Stride Length vs Stride Frequency in the 400 Metres

Every athlete has their own unique pattern of stride length and frequency. Striking the perfect balance between the two is one of the Holy Grails in sprinting because you cannot increase one without decreasing the other or vice-versa.

An equation for running speed is then:

(strides / second) * (meters / stride) = meters / second

When I saw Wayde van Niekerk run a new world record of 43.03 in the 400m, I immediately noticed that his running style was vastly different to that of the previous record holder, Michael Johnson. The latter was well known for his distinct upright stance and a short, choppy stride. Wayde, on the other hand, seems to be extremely springy and I wanted to know more about his stride length and frequency.

And so I did some research. I already had the split times from writing my previous blog about the record-breaking run and now I also counted all the strides for van Niekerk, Kirani James, LaShawn Merritt (all from their run in this year’s Olympic final) and Michael Johnson (from his record-breaking run of 43.18 from 1999 in Seville).

My main goal was to compare the new and the old world record holders (van Niekerk and Johnson), but I also decided to include Merritt and James to get a better sense of where van Niekerk differs from his main rivals.

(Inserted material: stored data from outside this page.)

(* ===== verification/Error.v ===== *)
(** * Errors (src/rust/src/error.rs)

    Every failure the SDK reports, with its constructors, its accessors and its
    [Display] and [Error::source] implementations. *)

From stdpp Require Import prelude list strings.
From S2P Require Import Prelude.

(** The error types of the two libraries whose failures the SDK boxes: they are
    opaque to the SDK, so they are parameters of the whole development. *)
Class ErrorTypes := {
  ureq_error : Type;
  json_error : Type;
}.

(** A [Box<dyn Error + Send + Sync>] the SDK builds holds one of the two. *)
Inductive BoxedError `{ErrorTypes} : Type :=
| BoxUreq (e : ureq_error)
| BoxJson (e : json_error).

Section Error.
Context `{ErrorTypes}.

(** The status code reported when no HTTP status line was received. *)
Definition NO_STATUS_CODE : Z := (-1)%Z.

Inductive IncidentError : Type :=
| InvalidRequest (message : str)
| ClientClosed
| Delivery (message : str) (status_code : Z) (retryable : bool) (source : option BoxedError).

Definition invalid (message : str) : IncidentError := InvalidRequest message.

Definition delivery (message : str) (status_code : Z) (retryable : bool) : IncidentError :=
  Delivery message status_code retryable None.

Definition delivery_caused_by (message : str) (status_code : Z) (retryable : bool)
    (source : BoxedError) : IncidentError :=
  Delivery message status_code retryable (Some source).

(** [IncidentError::status_code] *)
Definition status_code (e : IncidentError) : option Z :=
  match e with
  | Delivery _ code _ _ => if negb (code =? NO_STATUS_CODE)%Z then Some code else None
  | _ => None
  end.

(** [IncidentError::is_retryable] *)
Definition is_retryable (e : IncidentError) : bool :=
  match e with
  | Delivery _ _ true _ => true
  | _ => false
  end.

(** [impl Display for IncidentError] *)
Definition fmt_error (e : IncidentError) : str :=
  match e with
  | InvalidRequest message => lit "invalid request: " ++ message
  | ClientClosed => lit "the incident client is closed"
  | Delivery message _ _ _ => message
  end.

(** [impl Error for IncidentError]: [source] *)
Definition source (e : IncidentError) : option BoxedError :=
  match e with
  | Delivery _ _ _ (Some cause) => Some cause
  | _ => None
  end.

(** An error that stands for a delivery that was attempted, as opposed to one
    the SDK refused before any network call. *)
Definition attempted (e : IncidentError) : bool :=
  match e with Delivery _ _ _ _ => true | _ => false end.

(** A status code an [IncidentError] may carry is an [i32]. *)
Definition error_wf (e : IncidentError) : Prop :=
  match e with
  | Delivery _ code _ _ => (i32_min <= code <= i32_max)%Z
  | _ => True
  end.

Lemma status_code_no_status (e : IncidentError) : status_code e <> Some NO_STATUS_CODE.
Proof.
  destruct e as [| |m code r src]; try done. simpl.
  destruct (Z.eqb_spec code NO_STATUS_CODE); [done|]. intros [= Heq]. done.
Qed.

Lemma status_code_Some (e : IncidentError) (code : Z) :
  status_code e = Some code <->
  code <> NO_STATUS_CODE /\ exists m r src, e = Delivery m code r src.
Proof.
  destruct e as [m| |m c r src]; simpl.
  - split; [done|]. by intros (_ & ? & ? & ? & ?).
  - split; [done|]. by intros (_ & ? & ? & ? & ?).
  - destruct (Z.eqb_spec c NO_STATUS_CODE); simpl; split.
    + done.
    + intros (Hne & ? & ? & ? & [= -> -> -> ->]). done.
    + intros [= ->]. eauto.
    + by intros (Hne & ? & ? & ? & [= -> -> -> ->]).
Qed.

Lemma is_retryable_attempted (e : IncidentError) : is_retryable e = true -> attempted e = true.
Proof. by destruct e as [| |m c [] src]. Qed.
End Error.

(** An instance for the witnesses. *)
Definition unit_errors : ErrorTypes := {| ureq_error := unit; json_error := unit |}.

The comparison tables below include data for each of the four athletes, but the charts only show van Niekerk and Johnson for the sake of better readability.

1) Splits*

Split times and aggregate

Split Times

As I said in my previous blog, all three athletes from the 2016 Olympic final were ahead of Johnson’s world record pace at 300m because they started out incredibly fast. Johnson, however, ran a much more controlled race and he was able to cover the last 100m in 11.52; much faster than others. James and Merritt struggled and they didn’t even go under 12.5 seconds whereas van Niekerk had enough in the tank to hold on for the world record.

Click here to view all the 100m splits for all eight 2016 Olympic finalists.

Van Niekerk’s time without reaction time is 42.85 which is even faster than Michael Johnson’s fastest-ever 4x400m relay split of 42.94** from the 1993 World Championships in Stuttgart. 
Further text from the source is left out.